Data for review |
(* ===== verification/RpcChannel.v ===== *)
(** [minirpc::RpcChannel] (include/minirpc/rpc/RpcChannel.h, src/rpc/RpcChannel.cpp): the
    synchronous client channel, over the system calls of any kernel. *)
From stdpp Require Import base list gmap strings numbers.
From Stdlib Require Import Ascii ZArith Lia.
From S2P Require Import Prelude Bytes Common Buffer Codec Controller Service Inet.

(** ** Interface: the kernel *)

(** The system calls of the channel on a world [W]: results as the calls return them. Times are
    nanoseconds of the steady clock. *)
Class Kernel (W : Type) := {
  steady_now : W -> Z * W;
  sys_socket : W -> Z * W;
  sys_connect : Z -> sockaddr_in -> W -> Z * W;
  sys_close : Z -> W -> W;
  sys_send : Z -> bytes -> W -> Z * W;
  sys_poll : Z -> Z -> W -> Z * Z * W;
  sys_readv : Z -> nat -> W -> read_outcome * W;
  errno : W -> Z;
  strerror : Z -> bytes;
}.

Definition EINTR : Z := 4.
Definition POLLIN : Z := 1.
Definition POLLERR : Z := 8.
Definition POLLHUP : Z := 16.
Definition POLLNVAL : Z := 32.

Inductive CallResult := CallOk | CallTimeout | CallClosed | CallSystem.
#[export] Instance CallResult_eq_dec : EqDecision CallResult.
Proof. solve_decision. Defined.

Record RpcChannel := mkChannel {
  serverAddr_ : sockaddr_in;
  fd_ : Z;
  timeoutMs_ : Z;
  maxRetries_ : Z;
  nextSeq_ : Z;
  inputBuffer_ : Buffer;
}.

Definition RpcChannel_new (serverAddr : sockaddr_in) (timeoutMs maxRetries : Z) : RpcChannel :=
  mkChannel serverAddr (-1) timeoutMs maxRetries 1 (Buffer_new kInitialSize).

Definition set_fd (c : RpcChannel) (fd : Z) : RpcChannel :=
  mkChannel (serverAddr_ c) fd (timeoutMs_ c) (maxRetries_ c) (nextSeq_ c) (inputBuffer_ c).
Definition set_input (c : RpcChannel) (b : Buffer) : RpcChannel :=
  mkChannel (serverAddr_ c) (fd_ c) (timeoutMs_ c) (maxRetries_ c) (nextSeq_ c) b.
Definition set_nextSeq (c : RpcChannel) (s : Z) : RpcChannel :=
  mkChannel (serverAddr_ c) (fd_ c) (timeoutMs_ c) (maxRetries_ c) s (inputBuffer_ c).

Definition connected (c : RpcChannel) : bool := (0 <=? fd_ c)%Z.

Section RpcChannel.
Context (host : endian) `{Envelope} {W : Type} `{Kernel W}.

(** The caller's response message: [ParseFromString] replaces its content and says whether the
    bytes were well formed. *)
Context {Msg : Type} (ParseFromString : bytes -> bool * Msg).

(** The state a call works on. *)
Record CallState := mkCall {
  chan : RpcChannel;
  ctrl : Controller;
  resp : Msg;
  world : W;
}.

Definition close (c : RpcChannel) (w : W) : RpcChannel * W :=
  if (0 <=? fd_ c)%Z then (set_fd c (-1), sys_close (fd_ c) w) else (c, w).

Definition connect (c : RpcChannel) (w : W) : bool * RpcChannel * W :=
  if (0 <=? fd_ c)%Z then (true, c, w)
  else
    let '(fd, w) := sys_socket w in
    if (fd <? 0)%Z then (false, c, w)
    else
      let '(rc, w) := sys_connect fd (serverAddr_ c) w in
      if (rc <? 0)%Z then (false, c, sys_close fd w)
      else (true, set_fd c fd, w).

(** [None] is an exhausted fuel. *)
Fixpoint sendAll (fuel : nat) (fd : Z) (data : bytes) (sent : nat) (w : W) : option (bool * W) :=
  match fuel with
  | O => None
  | S fuel =>
      if sent <? length data then
        let '(n, w) := sys_send fd (drop sent data) w in
        if (n <? 0)%Z then
          if (errno w =? EINTR)%Z then sendAll fuel fd data sent w else Some (false, w)
        else if (n =? 0)%Z then Some (false, w)
        else sendAll fuel fd data (sent + Z.to_nat n) w
      else Some (true, w)
  end.
(* ===== verification/LoadBalancer.v ===== *)
(** [minirpc::RoundRobin] and [minirpc::ConsistentHash] (include/minirpc/rpc/LoadBalancer.h,
    src/rpc/LoadBalancer.cpp). *)
From stdpp Require Import base list strings numbers sorting.
From Stdlib Require Import Ascii ZArith Lia.
From S2P Require Import Prelude Bytes.

(** ** RoundRobin *)

Record RoundRobin := mkRoundRobin { index_ : Z; nodeCount_ : nat }.

Definition RoundRobin_new : RoundRobin := mkRoundRobin 0 0.

Definition setNodeCount (r : RoundRobin) (n : nat) : RoundRobin := mkRoundRobin (index_ r) n.

(** [fetch_add] returns the old value and wraps at 64 bits. *)
Definition next (r : RoundRobin) : nat * RoundRobin :=
  if nodeCount_ r =? 0 then (0, r)
  else (Z.to_nat (index_ r mod Z.of_nat (nodeCount_ r)),
        mkRoundRobin (u64 (index_ r + 1)) (nodeCount_ r)).

(** The results of [k] calls. *)
Fixpoint nexts (r : RoundRobin) (k : nat) : list nat * RoundRobin :=
  match k with
  | O => ([], r)
  | S k => let '(i, r) := next r in let '(l, r) := nexts r k in (i :: l, r)
  end.

(** ** ConsistentHash *)

(** [std::map<uint64_t, std::string>]: the bindings in the order of their keys. *)
Abbreviation ring := (list (Z * bytes)).

(** [m[k] = v] *)
Fixpoint map_assign (m : ring) (k : Z) (v : bytes) : ring :=
  match m with
  | [] => [(k, v)]
  | (k', v') :: m' =>
      if (k <? k')%Z then (k, v) :: m
      else if (k =? k')%Z then (k, v) :: m'
      else (k', v') :: map_assign m' k v
  end.

(** [m.lower_bound(k)]: the first binding whose key is not less than [k], or [end()]. *)
Definition lower_bound (m : ring) (k : Z) : option (Z * bytes) :=
  List.find (fun '(k', _) => (k <=? k')%Z) m.

Section ConsistentHash.
(** [std::hash<std::string>] of the standard library in use. *)
Context (std_hash : bytes -> Z).

Definition hash64 (s : bytes) : Z := u64 (std_hash s).

Record ConsistentHash := mkConsistentHash {
  ring_ : ring;
  virtualNodesPerNode_ : nat;
  nodeKeys_ : list bytes;
}.
(** The answer of [Discover] is a function of the registry: whatever the order in which the
    hash maps of two runs iterate, the two answers are the same. *)
Theorem discover_order_free (it it' : ServiceMap -> list (bytes * NodeEntry)) (r : Registry)
  (now : Z) (svc : bytes) (d : option closure)
  (Hit : forall m, it m ≡ₚ map_to_list m) (Hit' : forall m, it' m ≡ₚ map_to_list m)
  (Hinv : inv r) :
  Discover it now svc d r = Discover it' now svc d r.
Proof.
  assert (Hn : std_sort (found it (purgeExpired now r) svc)
               = std_sort (found it' (purgeExpired now r) svc)).
  { apply sorted_unique.
    - by apply std_sort_sorted, found_distinct, inv_purge.
    - by apply std_sort_sorted, found_distinct, inv_purge.
    - rewrite !std_sort_perm. unfold found. destruct (services_ _ !! svc); [|done].
      by rewrite Hit, Hit'. }
  unfold Discover. unfold found in Hn. by rewrite Hn.
Qed.

(** ** Witnesses *)

Module RegistrySamples.

Definition calc : bytes := lit "calc".
Definition n1 : NodeInfo := mkNode (lit "one") (lit "10.0.0.1") 9001.
Definition n2 : NodeInfo := mkNode (lit "two") (lit "10.0.0.2") 9001.
Definition ms (t : Z) : Z := (t * 1000000)%Z.
Definition history : list (Z * event) := [(ms 0, EvRegister calc n2); (ms 1, EvRegister calc n1)].
Definition reg : Registry := run (Registry_new 6000) history.

Lemma reg_inv : inv reg.
Proof. apply run_inv; [by repeat constructor|apply inv_new]. Qed.

Definition it : ServiceMap -> list (bytes * NodeEntry) := map_to_list.
Definition it_rev (m : ServiceMap) : list (bytes * NodeEntry) := rev (map_to_list m).

Lemma it_perm m : it m ≡ₚ map_to_list m.
Proof. done. Qed.
Lemma it_rev_perm m : it_rev m ≡ₚ map_to_list m.
Proof. apply Permutation_sym, Permutation_rev. Qed.

Lemma discover_exact_witness :
  nodes (Discover it_rev (ms 100) calc None reg).1.1 = [n1; n2] /\
  StronglySorted node_lt (nodes (Discover it_rev (ms 100) calc None reg).1.1).
Proof.
  split; [vm_compute; reflexivity|].
  pose proof (discover_exact it_rev it_rev_perm reg (ms 100) calc None reg_inv) as H.
  destruct (Discover it_rev (ms 100) calc None reg) as [[rsp ran] r']. apply H.
Defined.

Lemma register_discover_witness :
  n1 ∈ nodes (Discover it (ms 200) calc None (Register (ms 100) calc n2 None reg).2).1.1.
Proof.
  apply (register_discover it it_perm reg (ms 100) (ms 200) calc calc n2 n1 None reg_inv).
  - split; [discriminate|reflexivity].
  - split; [discriminate|reflexivity].
  - vm_compute. discriminate.
  - right. split; [|right; discriminate].
    apply list_elem_of_In. vm_compute. auto.
Defined.

(** Heartbeats every 5 s, with an eviction and the other node leaving in between. *)
Definition beats : list (Z * event) :=
  [(ms 5000, EvHeartbeat calc n1); (ms 6500, EvEvict); (ms 7000, EvUnregister calc n2);
   (ms 10000, EvHeartbeat calc n1); (ms 12000, EvEvict)].

Lemma heartbeats_keep_alive_witness :
  exists m, m ∈ nodes (Discover it (ms 15000) calc None (run reg beats)).1.1 /\
            nodeKey m = nodeKey n1.
Proof.
  apply (heartbeats_keep_alive it it_perm reg calc n1 (ms 1) (ms 15000) beats reg_inv).
  - repeat constructor.
  - vm_compute. reflexivity.
  - vm_compute. reflexivity.
  - vm_compute. discriminate.
Defined.

Lemma silent_node_evicted_witness :
  let r' := run (purgeExpired (ms 7000) reg)
              [(ms 7100, EvHeartbeat calc n1); (ms 7200, EvRegister calc n2)] in
  (n1 ∉ nodes (Discover it (ms 7300) calc None r').1.1) /\
  (Heartbeat (ms 7300) calc n1 None r').1.1 = mkStatus kUnknown (lit "node not registered") /\
  (Heartbeat (ms 7300) calc n1 None r').2 = r'.
Proof.
  apply (silent_node_evicted it it_perm reg calc n1 (mkEntry n1 (ms 1)) (ms 7000) (ms 7300)
           [(ms 7100, EvHeartbeat calc n1); (ms 7200, EvRegister calc n2)] reg_inv).
  - repeat constructor; discriminate.
  - vm_compute. reflexivity.
  - vm_compute. reflexivity.
  - vm_compute. reflexivity.
Defined.

Lemma eviction_invisible_witness :
  Discover it (ms 7000) calc (Some 3) (evictionLoop_turn (ms 6500) reg).2
  = Discover it (ms 7000) calc (Some 3) reg.
Proof. apply (eviction_invisible it reg (ms 6500) (ms 7000) calc (Some 3)). vm_compute. discriminate. Defined.

Lemma discover_order_free_witness :
  Discover it (ms 100) calc None reg = Discover it_rev (ms 100) calc None reg.
Proof.
  apply (discover_order_free it it_rev reg (ms 100) calc None it_perm it_rev_perm reg_inv).
Defined.

Lemma live_count_witness :
  liveNodeCount it (ms 6001) calc reg
  = length (nodes (Discover it (ms 6001) calc None reg).1.1).
Proof. apply (live_count it it_perm reg (ms 6001) calc None). Defined.

End RegistrySamples.
(* ===== verification/Eviction.v ===== *)
(** The eviction thread of registry/RegistryServiceImpl and the registry's destructor
    (src/registry/RegistryServiceImpl.cpp), over a clock, with the calls of other threads in
    between ([Registry] has the calls and the sweep themselves). *)
From stdpp Require Import base list gmap strings numbers.
From Stdlib Require Import Ascii ZArith Lia.
From S2P Require Import Prelude Bytes Common Controller Registry.

(** ** The threads *)

(** Where [evictionLoop] is: at the loop's test; in [sleep_for] until a deadline; at the test after
    it; about to lock [mutex_] and purge; at its end. *)
Inductive sweeper :=
| SwTest
| SwAsleep (deadline : Z)
| SwRetest
| SwSweep
| SwDone.

(** The registry in use; its destructor after [stopEviction_ = true]; destroyed. *)
Inductive stage := InUse | Destroying | Destroyed.

#[export] Instance sweeper_eq_dec : EqDecision sweeper.
Proof. solve_decision. Defined.
#[export] Instance stage_eq_dec : EqDecision stage.
Proof. solve_decision. Defined.

(** The clock counts nanoseconds. History: the calls and sweeps made, the time of the last sweep
    (of the construction, before the first), and since when the thread has been ready, or will
    be. *)
Record Evicting := mkEvicting {
  table : Registry;
  thread : sweeper;
  stage_ : stage;
  clock : Z;
  made : list (Z * event);
  swept : Z;
  due : Z;
}.

(** [kEvictionIntervalMs] *)
Definition kEvictionInterval : Z := 500 * 1000000.

(** The constructor starts the thread. *)
Definition Evicting_new (heartbeatTimeout t : Z) : Evicting :=
  mkEvicting (Registry_new heartbeatTimeout) SwTest InUse t [] t t.

(** A turn: time passes; another thread makes a call; the eviction thread goes on; the destructor
    is called, or returns from [join]. *)
Inductive evict_step :=
| Tick (ns : N)
| Serve (e : event)
| Sweeper
| Destroy
| Join.

Definition at_thread (s : Evicting) (p : sweeper) : Evicting :=
  mkEvicting (table s) p (stage_ s) (clock s) (made s) (swept s) (due s).

(** [stopEviction_ = true] *)
Definition set_stopEviction (r : Registry) : Registry :=
  mkRegistryState (services_ r) (heartbeatTimeout_ r) true.

(** The eviction thread's next action. *)
Definition sweeper_go (s : Evicting) : option Evicting :=
  match thread s with
  | SwTest =>
      if stopEviction_ (table s) then Some (at_thread s SwDone)
      else let d := (clock s + kEvictionInterval)%Z in
           Some (mkEvicting (table s) (SwAsleep d) (stage_ s) (clock s) (made s) (swept s) d)
  | SwAsleep d => if (d <=? clock s)%Z then Some (at_thread s SwRetest) else None
  | SwRetest => Some (at_thread s (if stopEviction_ (table s) then SwDone else SwSweep))
  | SwSweep =>
      Some (mkEvicting (purgeExpired (clock s) (table s)) SwTest (stage_ s) (clock s)
              (made s ++ [(clock s, EvEvict)]) (clock s) (due s))
  | SwDone => None
  end.

Definition evict_exec (s : Evicting) (l : evict_step) : option Evicting :=
  match l with
  | Tick ns =>
      Some (mkEvicting (table s) (thread s) (stage_ s) (clock s + Z.of_N ns) (made s) (swept s) (due s))
  | Serve e =>
      match stage_ s, e with
      | InUse, EvEvict => None
      | InUse, _ =>
          Some (mkEvicting (Registry.step (table s) (clock s, e)) (thread s) InUse (clock s)
                  (made s ++ [(clock s, e)]) (swept s) (due s))
      | _, _ => None
      end
  | Sweeper => sweeper_go s
  | Destroy =>
      match stage_ s with
      | InUse =>
          Some (mkEvicting (set_stopEviction (table s)) (thread s) Destroying (clock s) (made s)
                  (swept s) (due s))
      | _ => None
      end
  | Join =>
      match stage_ s, thread s with
      | Destroying, SwDone =>
          Some (mkEvicting (table s) SwDone Destroyed (clock s) (made s) (swept s) (due s))
      | _, _ => None
      end
  end.

(** A machine that lets the thread wait for the processor or for [mutex_] no longer than [lag]. *)
Definition prompt_exec (lag : Z) (s : Evicting) (l : evict_step) : option Evicting :=
  match l with
  | Tick ns => if (clock s + Z.of_N ns <=? due s + lag)%Z then evict_exec s l else None
  | _ => evict_exec s l
  end.

(** ** Invariants *)

(** The table is what the calls and sweeps made of it. *)
Record recorded (timeout : Z) (s : Evicting) : Prop := {
  rc_services : services_ (table s) = services_ (run (Registry_new timeout) (made s));
  rc_timeout : heartbeatTimeout_ (table s) = timeout;
  rc_stop : stopEviction_ (table s) = bool_decide (stage_ s <> InUse);
  rc_clock : (swept s <= clock s)%Z;
  rc_fresh : (0 <= timeout)%Z -> forall svc key e, entry (table s) svc key = Some e ->
               (swept s - lastHeartbeat e <= timeout * 1000000)%Z;
}.

(** The thread keeps its pace. *)
Record paced (lag : Z) (s : Evicting) : Prop := {
  pc_clock : (clock s <= due s + lag)%Z;
  pc_due : match thread s with
           | SwTest => (due s <= swept s)%Z
           | SwAsleep d => d = due s /\ (due s <= swept s + lag + kEvictionInterval)%Z
           | SwRetest | SwSweep => (due s <= clock s)%Z /\ (due s <= swept s + lag + kEvictionInterval)%Z
           | SwDone => (due s <= swept s + lag + kEvictionInterval)%Z
           end;
}.

(** *** Lemmas *)

Lemma registry_ext r r' :
  services_ r = services_ r' -> heartbeatTimeout_ r = heartbeatTimeout_ r' ->
  stopEviction_ r = stopEviction_ r' -> r = r'.
Proof. destruct r, r'. cbn. by intros -> -> ->. Qed.

Lemma step_stop r ev : stopEviction_ (Registry.step r ev) = stopEviction_ r.
Proof.
  destruct ev as [t []]; cbn; try done.
  - unfold Unregister. destruct (services_ r !! svc); [|done]. cbn. by case_decide.
  - unfold Heartbeat. by destruct (_ ≫= _).
  - unfold evictionLoop_turn. by destruct (stopEviction_ r) eqn:?.
Qed.

Lemma run_stop r evs : stopEviction_ (run r evs) = stopEviction_ r.
Proof.
  revert r. induction evs as [|ev evs IH]; intros r; [done|]. exact (eq_trans (IH _) (step_stop _ _)).
Qed.

(** No call leaves an entry older than the oldest it found, or than itself. *)
Lemma step_entry r t e svc key x :
  entry (Registry.step r (t, e)) svc key = Some x ->
  lastHeartbeat x = t \/ entry r svc key = Some x.
Proof.
  assert (Hpurge : entry (purgeExpired t r) svc key = Some x -> entry r svc key = Some x).
  { rewrite entry_purge. destruct (entry r svc key); [|done]. by case_match. }
  destruct e; cbn [Registry.step].
  - rewrite entry_register. case_decide; [|by right]. intros [= <-]. by left.
  - rewrite entry_unregister. case_decide; [done|by right].
  - rewrite entry_heartbeat. case_decide; [|by right]. destruct (entry r svc key); [|done].
    intros [= <-]. by left.
  - auto.
  - unfold evictionLoop_turn. destruct (stopEviction_ r); cbn [snd]; auto.
Qed.

Lemma run_snoc r evs ev : run r (evs ++ [ev]) = Registry.step (run r evs) ev.
Proof. unfold run. by rewrite fold_left_app. Qed.

(** While it is in use, the table is the state of the history. *)
Lemma recorded_run timeout s :
  recorded timeout s -> stage_ s = InUse -> table s = run (Registry_new timeout) (made s).
Proof.
  intros [Hsv Hto Hst _ _] Hu. apply registry_ext; [done|by rewrite Hto, run_timeout|].
  by rewrite Hst, Hu, run_stop.
Qed.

Aim of the task | Which lines of the records hold the string "ServiceMap"? Copy each one.

Answer to this exercise |
Theorem discover_order_free (it it' : ServiceMap -> list (bytes * NodeEntry)) (r : Registry)
Definition it : ServiceMap -> list (bytes * NodeEntry) := map_to_list.
Definition it_rev (m : ServiceMap) : list (bytes * NodeEntry) := rev (map_to_list m).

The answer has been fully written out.